Exercise data:
Lemma play_inPlay (events : list Event) :
  forall g, Forall fair events -> inPlay g -> inPlay (play g events).
Proof.
  induction events as [|e events IH]; intros g Hf Hg; [exact Hg|].
  inversion Hf as [|? ? He Hrest]; subst.
  cbn [play fold_left]. apply IH; [exact Hrest|].
  now apply handle_inPlay.
Qed.

Lemma update_canvas (rnd : nat -> R) (g : Game) :
  laneXs (update rnd g) = laneXs g /\ height (update rnd g) = height g /\
  width (update rnd g) = width g /\ playerLane (update rnd g) = playerLane g.
Proof.
  unfold update. cbv zeta. destruct (existsb _ _); cbn; repeat split.
Qed.

Lemma handle_canvas (g : Game) (e : Event) :
  laneXs (handle g e) = laneXs g /\ height (handle g e) = height g /\
  width (handle g e) = width g.
Proof.
  destruct e as [label|key|rnd| | |rnd]; cbn [handle].
  - unfold onVoiceCommand. destruct (negb _); [repeat split|].
    destruct label; repeat split.
  - unfold onKeyDown. destruct (negb _); [repeat split|]. cbv zeta.
    destruct (String.eqb key "ArrowLeft"), (String.eqb key "ArrowRight");
      repeat split.
  - unfold start. destruct (running g); [repeat split|].
    unfold loop. destruct (negb _); [repeat split|].
    destruct (update_canvas rnd (set_running g true)) as (A & B & C & _).
    now rewrite A, B, C.
  - repeat split.
  - repeat split.
  - unfold loop. destruct (negb _); [repeat split|].
    destruct (update_canvas rnd g) as (A & B & C & _). now rewrite A, B, C.
Qed.

Lemma play_canvas (events : list Event) :
  forall g, laneXs (play g events) = laneXs g /\
            height (play g events) = height g /\
            width (play g events) = width g.
Proof.
  induction events as [|e events IH]; intros g; [repeat split|].
  cbn [play fold_left]. destruct (IH (handle g e)) as (A & B & C).
  destruct (handle_canvas g e) as (A' & B' & C').
  unfold play in *. now rewrite A, B, C, A', B', C'.
Qed.

(** X22. Whatever happens to a game after its construction (voice
    commands, keys, start, pause, reset, animation frames, in any order,
    with random numbers in [0, 1)), the player stays in one of the lanes
    0, 1, 2, the spawn interval stays within 35 and 70 frames, the speed is
    one of 3, 3.5, ..., 10, the score is never negative, and every obstacle
    stands in one of the three lanes and measures 70 by 70. *)
Theorem game_stays_in_play (canvasWidth canvasHeight : R) (events : list Event)
        (Hfair : Forall fair events) :
  let g := play (construct canvasWidth canvasHeight) events in
  (0 <= playerLane g <= 2)%Z /\
  (35 <= spawnEvery g <= 70)%Z /\
  3 <= speed g <= 10 /\
  (exists k : Z, speed g = 3 + 0.5 * IZR k) /\
  (0 <= score g)%Z /\
  Forall (fun o => (0 <= lane o <= 2)%Z /\ w o = 70 /\ h o = 70) (obstacles g).
Proof.
  intros g.
  destruct (play_inPlay events (construct canvasWidth canvasHeight) Hfair
                        (construct_inPlay canvasWidth canvasHeight))
    as (Hlane & Hspawn & Hspeed & _ & Hscore & Hobs).
  fold g in Hlane, Hspawn, Hspeed, Hscore, Hobs.
  split; [exact Hlane|]. split; [exact Hspawn|].
  split; [now apply speedLevel_bounds|]. split.
  - destruct Hspeed as (k & _ & E). now exists k.
  - split; [exact Hscore|exact Hobs].
Qed.

(** Start, a voice command, a frame. *)
Lemma game_stays_in_play_witness :
  let g := play (construct 480 640)
                [Start (fun _ => 0.5); VoiceCommand LEFT;
                 AnimationFrame (fun _ => 0.5)] in
  (0 <= playerLane g <= 2)%Z /\
  (35 <= spawnEvery g <= 70)%Z /\
  3 <= speed g <= 10 /\
  (exists k : Z, speed g = 3 + 0.5 * IZR k) /\
  (0 <= score g)%Z /\
  Forall (fun o => (0 <= lane o <= 2)%Z /\ w o = 70 /\ h o = 70) (obstacles g).
Proof.
  apply (game_stays_in_play 480 640
           [Start (fun _ => 0.5); VoiceCommand LEFT; AnimationFrame (fun _ => 0.5)]).
  repeat first [apply Forall_cons | apply Forall_nil]; cbn [fair];
    try exact I; intros k; lra.
Defined.

Lemma lane_cases (l : Z) : (0 <= l <= 2)%Z -> l = 0%Z \/ l = 1%Z \/ l = 2%Z.
Proof. lia. Qed.

Lemma collides_iff (cw ch : R) (g : Game) (o : Obstacle) :
  180 <= cw ->
  laneXs g = laneXs (construct cw ch) ->
  (0 <= playerLane g <= 2)%Z ->
  standard o ->
  (collides g o = true <->
   lane o = playerLane g /\ playerY g - 70 < y o < playerY g + 70).
Proof.
  intros Hw Hxs Hp (Hl & Hwo & Hho).
  unfold collides. cbv zeta. rewrite Hxs, Hwo, Hho.
  unfold construct. cbn [laneXs].
  change (Z.to_nat lanes) with 3%nat.
  unfold lanes, laneW, playerW, playerH. cbn [seq map].
  set (P := (cw - 3 * 100) / (3 + 1)).
  assert (HP : -30 <= P) by (unfold P; lra).
  rewrite !andb_true_iff, !ltb_true, !gtb_true.
  destruct (lane_cases _ Hp) as [E|[E|E]];
    destruct (lane_cases _ Hl) as [F|[F|F]];
    rewrite E, F;
    change (Z.to_nat 0) with 0%nat;
    change (Z.to_nat 1) with 1%nat;
    change (Z.to_nat 2) with 2%nat;
    cbn [nth INR];
    (split;
     [ intros (((A & B) & C) & D);
       first [split; [reflexivity|lra] | exfalso; lra]
     | intros (A & B & C);
       first [discriminate A | repeat split; lra] ]).
Qed.

(** X23. On a canvas at least 180 wide, in every state a game can reach,
    an obstacle hits the player exactly when it stands in the player's lane
    and overlaps the player vertically, that is when its top edge is less
    than 70 above or below the player's: obstacles in other lanes never
    collide. *)
Theorem collision_is_same_lane_overlap
        (canvasWidth canvasHeight : R) (events : list Event) (o : Obstacle)
        (Hfair : Forall fair events)
        (Hwide : 180 <= canvasWidth)
        (Ho : In o (obstacles (play (construct canvasWidth canvasHeight) events))) :
  let g := play (construct canvasWidth canvasHeight) events in
  collides g o = true <->
  lane o = playerLane g /\ playerY g - 70 < y o < playerY g + 70.
Proof.
  intros g.
  destruct (play_inPlay events (construct canvasWidth canvasHeight) Hfair
                        (construct_inPlay canvasWidth canvasHeight))
    as (Hlane & _ & _ & _ & _ & Hobs).
  destruct (play_canvas events (construct canvasWidth canvasHeight)) as (Hxs & _).
  rewrite Forall_forall in Hobs.
  apply (collides_iff canvasWidth canvasHeight g o Hwide Hxs Hlane (Hobs o Ho)).
Qed.

Lemma frozen_step (g : Game) (e : Event) :
  running g = false -> restarts e = false -> handle g e = g.
Proof.
  intros Hr He. destruct e as [label|key|rnd| | |rnd]; try discriminate He;
    cbn [handle].
  - unfold onVoiceCommand. now rewrite Hr.
  - unfold onKeyDown. now rewrite Hr.
  - unfold pause, set_running. rewrite <- Hr. now destruct g.
  - unfold loop. now rewrite Hr.
Qed.

(** X24. A game that is not running (never started, paused, or over)
    ignores voice commands, keys and animation frames: until it is started
    or reset, nothing of it changes. *)
Theorem stopped_game_is_frozen (g : Game) (events : list Event)
        (Hstopped : running g = false)
        (Hno : forallb (fun e => negb (restarts e)) events = true) :
  play g events = g.
Proof.
  induction events as [|e events IH]; [reflexivity|].
  cbn [forallb] in Hno. apply andb_true_iff in Hno. destruct Hno as [He Hrest].
  apply negb_true_iff in He.
  cbn [play fold_left]. rewrite (frozen_step g e Hstopped He).
  exact (IH Hrest).
Qed.

(** Commands and frames sent to a game that was never started. *)
Lemma stopped_game_is_frozen_witness :
  play (construct 480 640)
       [VoiceCommand LEFT; KeyDown "ArrowRight"; AnimationFrame (fun _ => 0.5)]
  = construct 480 640.
Proof.
  apply (stopped_game_is_frozen (construct 480 640)); reflexivity.
Defined.

(** X25. A frame of a running game either ends it (a collision: the game
    stops and the score stays) or adds the whole part of the speed to the
    score, which is at least 3 and at most 10 points; in both cases the
    frame counter advances by one and the player's lane is kept. *)
Theorem frame_scores_or_ends
        (canvasWidth canvasHeight : R) (events : list Event) (rnd : nat -> R)
        (Hfair : Forall fair events)
        (Hrnd : unit_interval rnd)
        (Hrun : running (play (construct canvasWidth canvasHeight) events) = true) :
  let g := play (construct canvasWidth canvasHeight) events in
  let g' := handle g (AnimationFrame rnd) in
  frame g' = (frame g + 1)%Z /\
  playerLane g' = playerLane g /\
  (running g' = false /\ score g' = score g \/
   running g' = true /\ score g' = (score g + Math_floor (speed g'))%Z /\
   (score g + 3 <= score g' <= score g + 10)%Z).
Proof.
  intros g g'.
  pose proof (play_inPlay events (construct canvasWidth canvasHeight) Hfair
                          (construct_inPlay canvasWidth canvasHeight)) as Hg.
  fold g in Hg, Hrun.
  assert (Hg' : inPlay g').
  { apply handle_inPlay; [exact Hrnd|exact Hg]. }
  destruct Hg' as (_ & _ & Hspeed & _).
  apply speedLevel_bounds in Hspeed.
  assert (Hfl : (3 <= Math_floor (speed g') < 11)%Z)
    by (apply floor_range; simpl; lra).
  revert Hfl. unfold g'. cbn [handle]. unfold loop. rewrite Hrun. cbn [negb].
  unfold update. cbv zeta. destruct (existsb _ _); cbn; intros Hfl.
  - split; [reflexivity|]. split; [reflexivity|]. left. now split.
  - split; [reflexivity|]. split; [reflexivity|]. right.
    split; [exact Hrun|]. split; [reflexivity|lia].
Qed.

End GameFacts.

Section GameExamples.

Import JS Main Game Spec.
Local Open Scope R_scope.

Lemma quiet_update (r : nat -> R) (g : Game) :
  obstacles g = [] ->
  (Z.rem (frame g + 1) (spawnEvery g) =? 0)%Z = false ->
  update r g
  = mkGame (width g) (height g) (laneXs g) (playerLane g) [] (speed g)
           (spawnEvery g) (frame g + 1) (running g)
           (score g + Math_floor (speed g)).
Proof.
  intros Ho Hs. unfold update. cbv zeta. rewrite Hs, Ho. reflexivity.
Qed.

(** No obstacle appears before frame 70. *)
Lemma quiet_frames (r : nat -> R) (n : nat) :
  forall g,
    obstacles g = [] -> running g = true -> spawnEvery g = 70%Z ->
    (0 <= frame g)%Z -> (frame g + Z.of_nat n < 70)%Z ->
    let g' := play g (repeat (AnimationFrame r) n) in
    obstacles g' = [] /\ running g' = true /\ spawnEvery g' = 70%Z /\
    frame g' = (frame g + Z.of_nat n)%Z /\ speed g' = speed g /\
    height g' = height g.
Proof.
  induction n as [|n IH]; intros g Ho Hr Hs Hf Hn.
  - cbn. repeat split; try assumption. lia.
  - cbn [repeat play fold_left handle]. unfold loop. rewrite Hr. cbn [negb].
    assert (Hq : (Z.rem (frame g + 1) (spawnEvery g) =? 0)%Z = false).
    { rewrite Hs. apply Z.eqb_neq. rewrite Z.rem_small by lia. lia. }
    rewrite (quiet_update r g Ho Hq).
    set (g1 := mkGame _ _ _ _ _ _ _ _ _ _).
    destruct (IH g1) as (A & B & C & D & E & F);
      try (unfold g1; cbn; first [assumption | reflexivity | lia]).
    unfold play in *. repeat split; try assumption.
    rewrite D. unfold g1. cbn. lia.
Qed.

Lemma play_cons (g : Game) (e : Event) (events : list Event) :
  play g (e :: events) = play (handle g e) events.
Proof. reflexivity. Qed.

Lemma play_app (g : Game) (l1 l2 : list Event) :
  play g (l1 ++ l2) = play (play g l1) l2.
Proof. apply fold_left_app. Qed.

Lemma start_fresh (r : nat -> R) (cw ch : R) :
  handle (construct cw ch) (Start r)
  = mkGame cw ch (laneXs (construct cw ch)) 1 [] 3 70 1 true (0 + Math_floor 3).
Proof.
  cbn [handle]. unfold start. cbn [running construct]. unfold loop.
  cbn [running set_running negb].
  rewrite quiet_update by reflexivity. reflexivity.
Qed.

(** With every random number one half, the frame that follows 69 quiet
    ones spawns one obstacle in lane 0. *)
Lemma spawn_frame (g : Game) :
  obstacles g = [] -> running g = true -> spawnEvery g = 70%Z ->
  frame g = 69%Z -> speed g = 3 -> height g = 640 ->
  In (mkObstacle 0 (-80 + 3) 70 70)
     (obstacles (handle g (AnimationFrame (fun _ : nat => 0.5)))).
Proof.
  intros A B C D E F.
  cbn [handle]. unfold loop. rewrite B. cbn [negb].
  unfold update. cbv zeta. rewrite A, C, D, E, F.
  change (Z.rem (69 + 1) 70 =? 0)%Z with true.
  change (Z.rem (69 + 1) 600 =? 0)%Z with false.
  cbn [andb app].
  rewrite (proj2 (ltb_true 0.5 0.75)) by lra.
  unfold sampleLanes. cbn [length Nat.sub shuffle].
  rewrite (floor_between (0.5 * (INR 2 + 1)) 1) by (simpl; lra).
  rewrite (floor_between (0.5 * (INR 1 + 1)) 1) by (simpl; lra).
  change (firstn 1 (swap (swap [0; 1; 2]%Z 2 (Z.to_nat 1)) 1 (Z.to_nat 1)))
    with [0%Z].
  cbn [map lane y w h]. cbn [filter y].
  rewrite (proj2 (ltb_true (-80 + 3) (640 + 100))) by lra.
  destruct (existsb _ _); cbn [obstacles set_running]; left; reflexivity.
Qed.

Aim of the task: Keeping every character as it is, restate the lines above that run from the line with "Lemma play_cons (g" through the line with "intros A B C D E F.", both included, and nothing else.

Output of the task:
Lemma play_cons (g : Game) (e : Event) (events : list Event) :
  play g (e :: events) = play (handle g e) events.
Proof. reflexivity. Qed.

Lemma play_app (g : Game) (l1 l2 : list Event) :
  play g (l1 ++ l2) = play (play g l1) l2.
Proof. apply fold_left_app. Qed.

Lemma start_fresh (r : nat -> R) (cw ch : R) :
  handle (construct cw ch) (Start r)
  = mkGame cw ch (laneXs (construct cw ch)) 1 [] 3 70 1 true (0 + Math_floor 3).
Proof.
  cbn [handle]. unfold start. cbn [running construct]. unfold loop.
  cbn [running set_running negb].
  rewrite quiet_update by reflexivity. reflexivity.
Qed.

(** With every random number one half, the frame that follows 69 quiet
    ones spawns one obstacle in lane 0. *)
Lemma spawn_frame (g : Game) :
  obstacles g = [] -> running g = true -> spawnEvery g = 70%Z ->
  frame g = 69%Z -> speed g = 3 -> height g = 640 ->
  In (mkObstacle 0 (-80 + 3) 70 70)
     (obstacles (handle g (AnimationFrame (fun _ : nat => 0.5)))).
Proof.
  intros A B C D E F.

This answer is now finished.